**Supplied material**.
+ + + + +
(* ===== verification/Bitops.v ===== *)
(** Bit searches over arrays of [unsigned long]: util/bitops.c and the
    single-bit operations of include/qemu/bitops.h. A bitmap is the list of
    its words; bit [n] of the bitmap is bit [n mod 64] of word [n / 64]. *)
From S2P Require Import Prelude HostUtils.

Definition BITS_PER_LONG : Z := 64.
Definition BIT_WORD (nr : Z) : Z := nr / BITS_PER_LONG.
Definition BIT_MASK (nr : Z) : Z := u64 (1 .<< (nr mod BITS_PER_LONG)).
Definition BITS_TO_LONGS (nr : Z) : Z := (nr + BITS_PER_LONG - 1) / BITS_PER_LONG.
(** [~0UL] *)
Definition ALL_ONES : Z := u64 (-1).

(** [addr[k]] *)
Definition word (addr : list Z) (k : Z) : Z := default 0 (addr !! Z.to_nat k).
Definition set_word (addr : list Z) (k v : Z) : list Z := <[Z.to_nat k := v]> addr.

(** ** Single bits *)

Definition set_bit (nr : Z) (addr : list Z) : list Z :=
  set_word addr (BIT_WORD nr) (word addr (BIT_WORD nr) .| BIT_MASK nr).
Definition clear_bit (nr : Z) (addr : list Z) : list Z :=
  set_word addr (BIT_WORD nr) (word addr (BIT_WORD nr) .& u64 (.~ BIT_MASK nr)).
Definition change_bit (nr : Z) (addr : list Z) : list Z :=
  set_word addr (BIT_WORD nr) (word addr (BIT_WORD nr) .^ BIT_MASK nr).
Definition test_and_set_bit (nr : Z) (addr : list Z) : bool * list Z :=
  let old := word addr (BIT_WORD nr) in
  (nz (old .& BIT_MASK nr), set_word addr (BIT_WORD nr) (old .| BIT_MASK nr)).
Definition test_and_clear_bit (nr : Z) (addr : list Z) : bool * list Z :=
  let old := word addr (BIT_WORD nr) in
  (nz (old .& BIT_MASK nr), set_word addr (BIT_WORD nr) (old .& u64 (.~ BIT_MASK nr))).
Definition test_and_change_bit (nr : Z) (addr : list Z) : bool * list Z :=
  let old := word addr (BIT_WORD nr) in
  (nz (old .& BIT_MASK nr), set_word addr (BIT_WORD nr) (old .^ BIT_MASK nr)).
Definition test_bit (nr : Z) (addr : list Z) : Z :=
  1 .& (word addr (BIT_WORD nr) .>> (nr .& (BITS_PER_LONG - 1))).

(** ** Searches *)

(** The labels [found_middle] and [found_first] of [find_next_bit]. *)
Definition fnb_found_middle (result tmp : Z) : Z := result + ctzl tmp.
Definition fnb_found_first (result size tmp : Z) : Z :=
  let tmp := tmp .& (ALL_ONES .>> (BITS_PER_LONG - size)) in
  if tmp =? 0 then result + size else fnb_found_middle result tmp.

(** The second loop of [find_next_bit] and the code after it; [p] is the word
    index the pointer stands at. *)
Fixpoint fnb_loop1 (fuel : nat) (addr : list Z) (p result size : Z) : Z :=
  match fuel with
  | O => 0
  | S fuel =>
      if BITS_PER_LONG <=? size then
        let tmp := word addr p in
        if nz tmp then fnb_found_middle result tmp
        else fnb_loop1 fuel addr (p + 1) (result + BITS_PER_LONG) (size - BITS_PER_LONG)
      else if size =? 0 then result
      else fnb_found_first result size (word addr p)
  end.

(** The first, unrolled loop of [find_next_bit], four words at a time. *)
Fixpoint fnb_loop4 (fuel : nat) (addr : list Z) (p result size : Z) : Z :=
  match fuel with
  | O => 0
  | S fuel' =>
      if 4 * BITS_PER_LONG <=? size then
        let tmp := word addr p in
        let d1 := word addr (p + 1) in
        let d2 := word addr (p + 2) in
        let d3 := word addr (p + 3) in
        if nz tmp then fnb_found_middle result tmp
        else if nz (d1 .| d2 .| d3) then fnb_loop1 fuel addr p result size
        else fnb_loop4 fuel' addr (p + 4) (result + 4 * BITS_PER_LONG) (size - 4 * BITS_PER_LONG)
      else fnb_loop1 fuel addr p result size
  end.

(** One more iteration than there are words is always enough. *)
Definition find_fuel (size : Z) : nat := S (Z.to_nat (size / BITS_PER_LONG)).

Definition find_next_bit (addr : list Z) (size offset : Z) : Z :=
  let p := BIT_WORD offset in
  let result := offset .& u64 (.~ (BITS_PER_LONG - 1)) in
  if size <=? offset then size else
  let size := size - result in
  let offset := offset mod BITS_PER_LONG in
  let fuel := find_fuel size in
  if nz offset then
    let tmp := word addr p .& u64 (ALL_ONES .<< offset) in
    if size <? BITS_PER_LONG then fnb_found_first result size tmp
    else if nz tmp then fnb_found_middle result tmp
    else fnb_loop4 fuel addr (p + 1) (result + BITS_PER_LONG) (size - BITS_PER_LONG)
  else fnb_loop4 fuel addr p result size.

(** The labels of [find_next_zero_bit]. *)
Definition fnzb_found_middle (result tmp : Z) : Z := result + ctzl (u64 (.~ tmp)).
Definition fnzb_found_first (result size tmp : Z) : Z :=
  let tmp := tmp .| u64 (ALL_ONES .<< size) in
  if tmp =? ALL_ONES then result + size else fnzb_found_middle result tmp.

Fixpoint fnzb_loop (fuel : nat) (addr : list Z) (p result size : Z) : Z :=
  match fuel with
  | O => 0
  | S fuel =>
      if nz (size .& u64 (.~ (BITS_PER_LONG - 1))) then
        let tmp := word addr p in
        if nz (u64 (.~ tmp)) then fnzb_found_middle result tmp
        else fnzb_loop fuel addr (p + 1) (result + BITS_PER_LONG) (size - BITS_PER_LONG)
      else if size =? 0 then result
      else fnzb_found_first result size (word addr p)
  end.

Definition find_next_zero_bit (addr : list Z) (size offset : Z) : Z :=
  let p := BIT_WORD offset in
  let result := offset .& u64 (.~ (BITS_PER_LONG - 1)) in
  if size <=? offset then size else
  let size := size - result in
  let offset := offset mod BITS_PER_LONG in
  let fuel := find_fuel size in
  if nz offset then
    let tmp := word addr p .| (ALL_ONES .>> (BITS_PER_LONG - offset)) in
    if size <? BITS_PER_LONG then fnzb_found_first result size tmp
    else if nz (u64 (.~ tmp)) then fnzb_found_middle result tmp
    else fnzb_loop fuel addr (p + 1) (result + BITS_PER_LONG) (size - BITS_PER_LONG)
  else fnzb_loop fuel addr p result size.

Definition flb_found (words tmp : Z) : Z := words * BITS_PER_LONG + BITS_PER_LONG - 1 - clzl tmp.

Fixpoint flb_loop (fuel : nat) (addr : list Z) (words size : Z) : Z :=
  match fuel with
  | O => size
  | S fuel =>
      if nz words then
        let words := words - 1 in
        let tmp := word addr words in
        if nz tmp then flb_found words tmp else flb_loop fuel addr words size
      else size
  end.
+ + + + +
**Task to carry out**. For each line in the data above that contains the string "labels", extract the line.

**Written solution**.
(** The labels [found_middle] and [found_first] of [find_next_bit]. *)
(** The labels of [find_next_zero_bit]. *)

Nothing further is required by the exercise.